The ED has charged WazirX on at least four counts of displaying non-cooperative behaviour that forced it to hit a wall in the investigation against the menace of instant loan apps.
Zanmai Labs Pvt Ltd has created a web of agreements with Crowdfire Inc. USA, Binance (Cayman Islands), Zettai Pte Ltd Singapore to “obscure” the ownership of the crypto exchange (WazirX), it alleged.
“Their Managing Director Mr Nischal Shetty had claimed that WazirX is an Indian exchange which controls all the crypto-crypto and inr-crypto transactions and only has an IP and preferential agreement with Binance.”
“But now, Zanmai claims that they are involved in only inr-crypto transactions, and all the other transactions are done by Binance on WazirX,” the ED said.
It said WazirX works from a cloud-based software (@AWS Mumbai) and all employees work from home and the registered office is a two chair coworking space.
“All crypto-crypto transactions are controlled by Binance, which is again without any known office, any known employee and rarely responds to queries on legal@binance.com,” the ED said.
The agency alleged that despite giving repeated opportunities, WazirX “failed to give the crypto transactions of the suspect fintech app companies and reveal the KYC of the wallets.”
“Most of the transactions are not recorded on the blockchain also,” it said.
WazirX informed that prior to July 2020, they did not even record the details of the bank account from which funds were coming into the exchange to purchase crypto assets and that no physical address verification was done, the ED said.
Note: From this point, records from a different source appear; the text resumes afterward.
(** ** What reaches the gateway *)
Section Guard.
Context {A URL CertPool : Type}.
Variable url_Parse : string → result string URL.
Variable answer : URL → option CertPool → Request → reply.
Variable url_String : URL → string.
Variable loadCA : string → outcome CertPool.
Variable OpenFile : string → option string.
Variable write_error : string → option string.
Variable chi : Request → route.
Variable oauth2_Read : string → A → outcome (A * result string Oauth2ClientContext).
Variable IsAuthorized : string → string → A → A * bool.
Variable AvailableSourceIDs : string → A → A * list string.
Variable Meta : A → A * result string (gmap string MetaInfo).
Variable GetRelatedSourceIds : list string → string → A → A * option (gmap string (list string)).
Variable ParseExpr : string → result string Expr.
Variable print_expr : Expr → string.
Variable order : gset string → list string.
Implicit Types (w : World A) (r : Request).

Abbreviation middleware := (Middleware chi oauth2_Read IsAuthorized AvailableSourceIDs Meta
  GetRelatedSourceIds ParseExpr print_expr order).
Abbreviation main := (main_proxy url_Parse url_String loadCA OpenFile write_error middleware).

(** The line a configuration logs for a request, if it logs at all. *)
Definition logged (cfg : Config.CFAuthProxyConfig.Config) r w : list string :=
  if decide (Config.CFAuthProxyConfig.SecurityEventLog cfg = "") then []
  else
    match SplitHostPort (Config.CFAuthProxyConfig.cfg_Addr cfg) with
    | Ok (_, localPort) =>
        [AccessLog_String (NewAccessLog r (Clock w) (Config.CFAuthProxyConfig.InternalIP cfg) localPort)
           +:+ newline]
    | Err _ => []
    end.

Definition with_lines (l : list string) w : World A :=
  mkWorld (Auth w) (Clock w) (Lines w ++ l) (Received w).

(** The server of the command: log, then the disabled PromQL API, then the
    middleware around the gateway. *)
Lemma serve_main cfg p r w : main cfg = Done p →
  serve answer p r w =
    let w := with_lines (logged cfg r w) w in
    if Config.CFAuthProxyConfig.PromQLUnimplemented cfg && HasPrefix (Path r) "/api/v1/query"
    then Done (w, Written StatusNotImplemented unimplemented_body)
    else middleware (reverseProxy answer p) r w.
Proof.
  unfold main_proxy, logged, serve. intros Hm. destruct (url_Parse _) as [u|]; [|done].
  apply bind_Done in Hm as (ca&Hca&Hm). apply bind_Done in Hm as (p0&Hp0&Hm).
  assert (authMiddleware p0 = middleware ∧ accessMiddleware p0 = NewNullAccessMiddleware ∧
    promMiddleware p0 = if Config.CFAuthProxyConfig.PromQLUnimplemented cfg
      then UnimplementedMiddleware else id) as (Ha&Hn&Hpm).
  { unfold NewCFAuthProxy in Hp0. destruct (url_Parse (url_String u)) as [u'|]; [|done].
    injection Hp0 as <-.
    assert (ca = [] ∨ ∃ pool, ca = [WithCFAuthProxyCACertPool pool]) as [->|[pool ->]].
    { destruct (decide (Config.CFAuthProxyConfig.ProxyCAPath cfg = "")); [injection Hca as <-; by left|]. apply bind_Done in Hca as (pool&_&[= <-]). eauto. }
    all: destruct (Config.CFAuthProxyConfig.PromQLUnimplemented cfg); simpl; by destruct (decide (_ ∧ _)). }
  case_decide as Hl.
  - injection Hm as <-. rewrite Ha, Hn, Hpm. unfold ServeHTTP, with_lines. simpl. rewrite app_nil_r.
    destruct w. by destruct (Config.CFAuthProxyConfig.PromQLUnimplemented cfg).
  - destruct (OpenFile _); [done|]. destruct (SplitHostPort _) as [[h port]|]; [|done].
    injection Hm as <-. unfold ServeHTTP, with_lines. simpl. rewrite Ha, Hpm.
    by destruct (Config.CFAuthProxyConfig.PromQLUnimplemented cfg).
Qed.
“There is no check on the source of funds of their clients. No EDD (enhanced customer due diligence) is done. No STRs (suspicious transaction reports) were raised,” the ED charged.
Mhatre, it said, had complete remote access to the database of WazirX, but despite that he is not providing the details of the transactions relating to the crypto assets, purchased from the proceeds of crime of instant loan app fraud.
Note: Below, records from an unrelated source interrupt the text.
(* ===== verification/GoFormat.v ===== *)
(** * Go's [strconv.FormatFloat] with format ['f']

    [FormatFixed] is the precision given ([fmt]'s [%.3f] too), [FormatFloat] the
    precision -1: the fewest digits that [ParseFloat] reads back as the same
    float.  Go finds those digits by walking along the decimal digits of the
    float and of the two halfway points around it; the model asks instead whether
    the digits so far, or those rounded up, are read back.  [ParseFloat_FormatFloat]
    shows that nothing is lost, [FormatFixed_fixpoint] that three digits survive
    being read and printed again. *)

From S2P Require Import Prelude Envelope GoStrings GoFloat FloatRound.

(** ** Digits *)
Definition digit_char (d : Z) : ascii := pretty_N_char (Z.to_N d).

(** The last [k] decimal digits of [r]. *)
Fixpoint fixed_digits (k : nat) (r : Z) : string :=
  match k with
  | O => ""
  | S k => String (digit_char ((r / 10 ^ Z.of_nat k) mod 10)) (fixed_digits k r)
  end.

(** [± M / 10 ^ k] with [k] digits after the point. *)
Definition fmt_fixed (neg : bool) (M : Z) (k : nat) : string :=
  (if neg then "-" else "") +:+ FormatInt (M / 10 ^ Z.of_nat k) +:+
  match k with O => "" | S _ => "." +:+ fixed_digits k M end.

(** The integer nearest to [N / D], ties to even. *)
Definition round_half_even (N D : Z) : Z :=
  let q := N / D in
  match Z.compare (2 * (N mod D)) D with
  | Lt => q
  | Gt => q + 1
  | Eq => if Z.even q then q else q + 1
  end.

(** ** A given precision *)

(** [m * 2 ^ e] in units of [10 ^ - prec]. *)
Definition scaled_round (m e : Z) (prec : nat) : Z :=
  if 0 <=? e then m * 2 ^ e * 10 ^ Z.of_nat prec
  else round_half_even (m * 10 ^ Z.of_nat prec) (2 ^ (- e)).

Definition FormatFixed (prec : nat) (f : float64) : string :=
  match f with
  | S754_nan => "NaN"
  | S754_infinity neg => if neg then "-Inf" else "+Inf"
  | S754_zero neg => fmt_fixed neg 0 prec
  | S754_finite neg m e => fmt_fixed neg (scaled_round (Z.pos m) e prec) prec
  end.

(** ** As few digits as possible *)

(** Zeros at the end of a fraction are dropped. *)
Fixpoint strip (M : Z) (k : nat) : Z * nat :=
  match k with
  | O => (M, O)
  | S k' => if M mod 10 =? 0 then strip (M / 10) k' else (M, k)
  end.

(** All the decimal digits of [m * 2 ^ e]. *)
Definition exact_decimal (m e : Z) : Z * nat :=
  if 0 <=? e then (m * 2 ^ e, O) else (m * 5 ^ (- e), Z.to_nat (- e)).

(** [l * 10 ^ - j] without trailing zeros. *)
Definition decimal (l j : Z) : Z * nat :=
  if 0 <=? j then strip l (Z.to_nat j) else (l * 10 ^ (- j), O).

Definition reads_as (m : positive) (e : Z) (d : Z * nat) : bool :=
  match round_decimal false d.1 (- Z.of_nat d.2) with
  | S754_finite false m' e' => (Pos.eqb m m') && (e =? e')
  | _ => false
  end.

(** From [n] digits on, [dp] of them before the point. *)
Fixpoint shortest (fuel : nat) (m : positive) (e : Z) (M : Z) (k dp n : Z) : Z * nat :=
  match fuel with
  | O => strip M (Z.to_nat k)
  | S fuel =>
      let j := n - dp in
      let l := if k <=? j then M * 10 ^ (j - k) else M / 10 ^ (k - j) in
      let down := decimal l j in
      let up := decimal (l + 1) j in
      match reads_as m e down, reads_as m e up with
      | true, true =>
          if (if k <=? j then l else round_half_even M (10 ^ (k - j))) =? l then down else up
      | true, false => down
      | false, true => up
      | false, false => shortest fuel m e M k dp (n + 1)
      end
  end.

(** 800 is the number of digits Go's decimals have room for. *)
Definition FormatFloat (f : float64) : string :=
  match f with
  | S754_nan => "NaN"
  | S754_infinity neg => if neg then "-Inf" else "+Inf"
  | S754_zero neg => fmt_fixed neg 0 0
  | S754_finite neg m e =>
      let '(M, k) := exact_decimal (Z.pos m) e in
      let dp := Z.of_nat (String.length (FormatInt M)) - Z.of_nat k in
      let '(M, k) := shortest 800 m e M (Z.of_nat k) dp 0 in
      fmt_fixed neg M k
  end.

Example FormatFloat_examples :
  let f s := match ParseFloat s with Ok f => f | Err _ => S754_nan end in
  FormatFloat (f "2.5") = "2.5" ∧ FormatFloat (f "0.1") = "0.1" ∧ FormatFloat (f "-1e21") = "-1000000000000000000000" ∧
  FormatFloat (f "5e-7") = "0.0000005" ∧ FormatFloat (f "9007199254740993") = "9007199254740992" ∧
  FormatFloat (f "0.30000000000000004") = "0.30000000000000004" ∧ FormatFloat (f "123456.789") = "123456.789" ∧
  FormatFixed 3 (f "1.0005") = "1.000" ∧ FormatFixed 3 (f "0.0625") = "0.062" ∧
  FormatFixed 3 (f "1696530000.123") = "1696530000.123" ∧ FormatFixed 3 (f "-0.0001") = "-0.000".
Proof. by vm_compute. Qed.

(** ** Reading digits back *)
Lemma read_mantissa_digit d m s :
  0 ≤ d < 10 →
  read_mantissa false m (String (digit_char d) s) = read_mantissa false (push_digit false d m) s.
Proof.
  intros Hd. assert (d = 0 ∨ d = 1 ∨ d = 2 ∨ d = 3 ∨ d = 4 ∨ d = 5 ∨ d = 6 ∨ d = 7 ∨ d = 8 ∨ d = 9)
    as H by lia. by destruct_or! H; subst.
Qed.

Lemma read_mantissa_go (x : N) s u :
  read_mantissa false (mkMant 0 None false u) (pretty_N_go x s) =
  read_mantissa false (mkMant (Z.of_N x) None (negb (N.eqb x 0)) u) s.
Proof.
  revert s. induction (N.lt_wf_0 x) as [x _ IH]. intros s.
  destruct (decide (x = 0%N)) as [->|Hne]; [by rewrite pretty_N_go_0|].
  rewrite pretty_N_go_step by lia.
  pose proof (N.div_lt x 10). pose proof (N.mod_lt x 10). pose proof (N.div_mod' x 10).
  assert (pretty_N_char (x `mod` 10) = digit_char (Z.of_N (x `mod` 10))) as ->
    by (unfold digit_char; by rewrite N2Z.id).
  rewrite IH by lia. assert (0 ≤ Z.of_N (x `mod` 10) < 10) as Hd
    by (split; [apply N2Z.is_nonneg|]; apply (N2Z.inj_lt _ 10), N.mod_lt; done).
  rewrite read_mantissa_digit by done.
  unfold push_digit. simpl. rewrite (proj2 (N.eqb_neq x 0)) by done. do 2 f_equal. lia.
Qed.

Lemma read_mantissa_int z s u :
  0 ≤ z → read_mantissa false (mkMant 0 None false u) (FormatInt z +:+ s) =
  read_mantissa false (mkMant z None true u) s.
Proof.
  intros Hz. unfold FormatInt. destruct z as [|p|p]; [| |lia].
  - change (pretty 0 +:+ s) with (String (digit_char 0) s). by rewrite read_mantissa_digit by lia.
  - change (pretty (Z.pos p)) with (pretty (N.pos p)). unfold pretty, pretty_N. rewrite decide_False by done.
    assert (∀ x t, pretty_N_go x t +:+ s = pretty_N_go x (t +:+ s)) as ->.
    { intros x. induction (N.lt_wf_0 x) as [x _ IH]. intros t.
      destruct (decide (x = 0%N)) as [->|Hne]; [by rewrite !pretty_N_go_0|].
      rewrite !(pretty_N_go_step x) by lia. rewrite IH by (apply N.div_lt; lia). done. }
    by rewrite read_mantissa_go.
Qed.

Lemma read_mantissa_fixed k v r j u :
  read_mantissa false (mkMant v (Some j) true u) (fixed_digits k r) =
  (mkMant (v * 10 ^ Z.of_nat k + r mod 10 ^ Z.of_nat k) (Some (j + Z.of_nat k)) true u, "").
Proof.
  revert v j. induction k as [|k IH]; intros v j.
  - simpl fixed_digits. rewrite Z.mod_1_r, !Z.add_0_r, Z.mul_1_r. done.
  - simpl fixed_digits. rewrite read_mantissa_digit by (apply Z.mod_pos_bound; lia).
    unfold push_digit. simpl. rewrite IH. do 2 f_equal; [|f_equal; lia].
    rewrite Nat2Z.inj_succ, Z.pow_succ_r by lia. set (p := 10 ^ Z.of_nat k).
    assert (0 < p) by (apply Z.pow_pos_nonneg; lia).
    rewrite (Z.mul_comm 10 p), Z.rem_mul_r by lia. lia.
Qed.

Lemma digit_is_lower c : digit c ≠ None → lower c = c ∧ c ≠ "i"%char ∧ c ≠ "n"%char.
Proof. by destruct c as [[][][][][][][][]]. Qed.

Lemma lower_x c : lower c = "x"%char → digit c = None ∧ c ≠ "_"%char ∧ c ≠ "."%char ∧ float_digit false c = None.
Proof. by destruct c as [[][][][][][][][]]. Qed.

Definition float_or_range (f : float64) : result NumError float64 :=
  match f with S754_infinity _ => Err ErrRange | f => Ok f end.

(** A text that is all mantissa and starts with a digit. *)
Lemma ParseFloat_mantissa (neg : bool) c body m :
  digit c ≠ None → read_mantissa false (mkMant 0 None false false) (String c body) = (m, "") →
  m_digits m = true → m_under m = false →
  ParseFloat ((if neg then "-" else "")%string +:+ String c body) =
  float_or_range (round_decimal neg (m_value m) (- default 0 (m_point m))).
Proof.
  intros Hc Hm Hd Hu. set (s := (if neg then "-" else "")%string +:+ String c body).
  assert (split_sign s = (neg, String c body)) as Hs.
  { unfold s. destruct neg; [done|]. by apply split_sign_digit. }
  destruct (digit_is_lower c Hc) as (Hl&Hi&Hn).
  assert (special s = None) as Hsp.
  { unfold special. rewrite Hs. simpl lower_string. rewrite Hl.
    rewrite decide_False by (intros [[=]|[=]]; done). rewrite decide_False; [done|].
    unfold s. destruct neg; [done|]. simpl. rewrite Hl. by intros [=]. }
  unfold ParseFloat. rewrite Hsp, Hs.
  assert (read_float false neg s (String c body) =
    Some (round_decimal neg (m_value m) (- default 0 (m_point m)))) as Hr.
  { unfold read_float. rewrite Hm, Hd, Hu. cbn [negb andb]. by rewrite Z.sub_0_l. }
  assert (∀ c', c = "0"%char → (∃ b, body = String c' b) → lower c' ≠ "x"%char) as Hx.
  { intros c' -> [b ->] Hlx. destruct (lower_x c' Hlx) as (_&H1&H2&H3).
    change (String "0" ?t) with (String (digit_char 0) t) in Hm. rewrite read_mantissa_digit in Hm by lia.
    cbn [read_mantissa] in Hm. rewrite decide_False, decide_False, H3 in Hm by done. done. }
  assert (match read_float false neg s (String c body) with
          | None => Err ErrSyntax | Some (S754_infinity _) => Err ErrRange | Some f => Ok f end =
    float_or_range (round_decimal neg (m_value m) (- default 0 (m_point m)))) as Hend
    by (rewrite Hr; by destruct (round_decimal _ _ _)).
  destruct (decide (c = "0"%char)) as [->|Hne].
  - destruct body as [|c' [|c'' body]]; [exact Hend..|].
    by rewrite decide_False by (apply Hx; eauto).
  - destruct c as [[][][][][][][][]]; try exact Hend; done.
Qed.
“The lax KYC norms, loose regulatory control of transactions between WazirX and Binance, non-recording of transactions on blockchains to save costs and non-recording of the KYC of the opposite wallets has ensured that WazirX is not able to give any account for the missing crypto assets,” the ED said.
It has made no efforts to trace these crypto assets. By encouraging obscurity and having lax AML (anti-money laundering )norms, it (WazirX) has actively assisted around 16 accused fintech companies in laundering the proceeds of crime using the crypto route, it said.
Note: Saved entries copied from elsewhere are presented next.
(* ===== verification/NumberText.v ===== *)
(** * The text of numbers

    What GoFormat.v prints, seen by the scanners of Json.v: digits without a
    leading zero, valid JSON numbers, ASCII and therefore UTF-8. *)

From S2P Require Import Prelude Envelope GoStrings GoFloat FloatRound GoFormat Json.

Fixpoint all_digits (s : string) : Prop :=
  match s with EmptyString => True | String c s => is_digit c = true ∧ all_digits s end.

Lemma all_digits_app a b : all_digits a → all_digits b → all_digits (a +:+ b).
Proof. induction a as [|c a IH]; [done|]. rewrite sapp_cons. simpl. naive_solver. Qed.

Lemma pretty_char_digit (x : N) : (x < 10)%N → is_digit (pretty_N_char x) = true.
Proof.
  intros Hx. assert (x = 0 ∨ x = 1 ∨ x = 2 ∨ x = 3 ∨ x = 4 ∨ x = 5 ∨ x = 6 ∨ x = 7 ∨ x = 8 ∨ x = 9)%N
    as H by lia. by destruct_or! H; subst.
Qed.

Lemma pretty_go_digits (x : N) s : all_digits s → all_digits (pretty_N_go x s).
Proof.
  revert s. induction (N.lt_wf_0 x) as [x _ IH]. intros s Hs.
  destruct (decide (x = 0%N)) as [->|Hne]; [by rewrite pretty_N_go_0|].
  rewrite pretty_N_go_step by lia. apply IH; [apply N.div_lt; lia|].
  split; [|done]. by apply pretty_char_digit, N.mod_lt.
Qed.

(** No leading zero. *)
Lemma pretty_go_head (x : N) s : (0 < x)%N →
  ∃ c t, pretty_N_go x s = String c t ∧ byte c ≠ 0x30.
Proof.
  revert s. induction (N.lt_wf_0 x) as [x _ IH]. intros s Hx. rewrite pretty_N_go_step by lia.
  destruct (decide (x `div` 10 = 0)%N) as [E|Hne]; [|apply IH; [by apply N.div_lt|by apply N.neq_0_lt_0]].
  rewrite E, pretty_N_go_0. eexists _, _. split; [done|].
  assert (x < 10)%N as Hlt by by apply N.div_small_iff in E. rewrite N.mod_small by done.
  assert (x = 1 ∨ x = 2 ∨ x = 3 ∨ x = 4 ∨ x = 5 ∨ x = 6 ∨ x = 7 ∨ x = 8 ∨ x = 9)%N
    as H by lia. by destruct_or! H; subst.
Qed.

Lemma FormatInt_digits z : 0 ≤ z →
  all_digits (FormatInt z) ∧ ∃ c t, FormatInt z = String c t ∧ (byte c = 0x30 → t = ""%string).
Proof.
  intros Hz. destruct z as [|p|p]; [| |lia].
  - split; [done|]. by eexists _, _.
  - unfold FormatInt. change (pretty (Z.pos p)) with (pretty (N.pos p)). unfold pretty, pretty_N.
    rewrite decide_False by done. split; [by apply pretty_go_digits|].
    destruct (pretty_go_head (N.pos p) "") as (c&t&->&Hc); [done|]. by exists c, t.
Qed.

Lemma fixed_digits_digits k r : all_digits (fixed_digits k r).
Proof.
  induction k as [|k IH]; [done|]. split; [|done]. unfold digit_char.
  pose proof (Z.mod_pos_bound (r / 10 ^ Z.of_nat k) 10). apply pretty_char_digit. lia.
Qed.

Lemma span_digits_all d rest :
  all_digits d → match rest with EmptyString => True | String c _ => is_digit c = false end →
  span_digits (d +:+ rest) = (d, rest).
Proof.
  intros Hd Hr. induction d as [|c d IH].
  - rewrite sapp_nil. destruct rest as [|c rest]; [done|]. cbn [span_digits]. by rewrite Hr.
  - destruct Hd as [Hc Hd]. rewrite sapp_cons. cbn [span_digits]. by rewrite Hc, IH.
Qed.

Lemma is_number_fmt_fixed neg M k : 0 ≤ M → is_number (fmt_fixed neg M k) = true.
Proof.
  intros HM. unfold is_number. apply bool_decide_eq_true. unfold fmt_fixed.
  set (i := FormatInt (M / 10 ^ Z.of_nat k)).
  set (f := match k with O => "" | S _ => "." +:+ fixed_digits k M end).
  destruct (FormatInt_digits (M / 10 ^ Z.of_nat k)) as (Hi&c&t&E&Hc); [apply Z.div_pos; lia|]. fold i in Hi, E.
  assert (scan_frac f = Some (f, "")) as Hf.
  { unfold f. destruct k as [|k]; [done|]. change ("." +:+ ?s) with (String "." s). unfold scan_frac.
    change (byte "." =? 0x2e) with true. cbv iota. unfold digits1.
    rewrite <- (sapp_nil_r (fixed_digits (S k) M)) at 1.
    by rewrite span_digits_all by (done || apply fixed_digits_digits). }
  assert (scan_int (i +:+ f) = Some (i, f)) as Hint.
  { rewrite E in *. destruct Hi as [Hd Ht]. rewrite sapp_cons. unfold scan_int.
    destruct (Z.eqb_spec (byte c) 0x30) as [E0|]; [by rewrite (Hc E0)|]. unfold digits1. rewrite <- sapp_cons.
    rewrite span_digits_all; [done|done|]. unfold f. by destruct k. }
  unfold scan_number. assert (scan_minus ((if neg then "-" else "") +:+ i +:+ f) = (if neg then "-" else "", i +:+ f)) as ->.
  { destruct neg; [done|]. rewrite sapp_nil, E, sapp_cons. unfold scan_minus.
    rewrite E in Hi. destruct Hi as [Hd _]. unfold is_digit, in_range in Hd.
    by rewrite (proj2 (Z.eqb_neq (byte c) 0x2d)) by lia. }
  cbv iota. rewrite Hint. cbn [mbind option_bind]. rewrite Hf. cbn [mbind option_bind scan_exp].
  by rewrite sapp_nil_r.
Qed.

Lemma all_digits_ascii s : all_digits s → ascii_text s = true.
Proof.
  induction s as [|c s IH]; [done|]. intros [Hc Hs]. simpl. rewrite IH by done.
  unfold is_digit, in_range in Hc. lia.
Qed.

Lemma fmt_fixed_ascii neg M k : 0 ≤ M → ascii_text (fmt_fixed neg M k) = true.
Proof.
  intros HM. unfold fmt_fixed. rewrite !ascii_text_app.
  rewrite (all_digits_ascii (FormatInt _)) by (apply FormatInt_digits, Z.div_pos; lia).
  pose proof (all_digits_ascii _ (fixed_digits_digits k M)) as Hk.
  assert (ascii_text (match k with O => "" | S _ => "." +:+ fixed_digits k M end) = true) as ->
    by (destruct k; [done|by rewrite ascii_text_app, Hk]).
  by destruct neg.
Qed.

Lemma FormatFloat_utf8 f : valid_binary 53 1024 f = true → utf8 (FormatFloat f).
Proof.
  intros Hf. apply ascii_text_utf8. destruct f as [neg|[]| |neg m e]; try done.
  - by apply fmt_fixed_ascii.
  - unfold FormatFloat. destruct (exact_decimal (Z.pos m) e) as [M k] eqn:E.
    assert (reads_back m e (strip M k)) as H by by apply exact_decimal_reads.
    set (dp := Z.of_nat (String.length (FormatInt M)) - Z.of_nat k).
    destruct (shortest_reads 800 m e M k dp 0 H) as [HM _].
    destruct (shortest 800 m e M (Z.of_nat k) dp 0) as [M' k']. simpl in HM.
    apply fmt_fixed_ascii. lia.
Qed.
“Therefore, equivalent movable assets to the extent of Rs 64.67 crore lying with WazirX were frozen under the PMLA,” it said.
ED has been probing the instant loan app alleged fraud cases and has said that a number of NBFC (non banking financial companies) and their fintech partners were indulging in predatory lending practices in violation of the RBI guidelines and by using tele-callers who misuse personal data and use abusive language to extort high interest rates from loan takers.
Various fintech companies, it said, backed by Chinese funds, could not get NBFC license from RBI for carrying out lending business and hence they devised the MoU route with defunct NBFCs to piggyback on their license.
The ED said as its criminal probe under the anti-money laundering law began, many of these fintech apps shut shop and diverted away their huge profits using the above modus operandi.
“While doing fund trail investigation, ED found that large amounts of funds were diverted by the fintech companies to purchase Crypto assets and then launder them abroad. These companies and the virtual assets are untraceable at the moment,” it said.
WazirX, last year, got a Rs 2,790 crore worth show cause notice from the ED for alleged contravention of the Foreign Exchange Management Act (FEMA).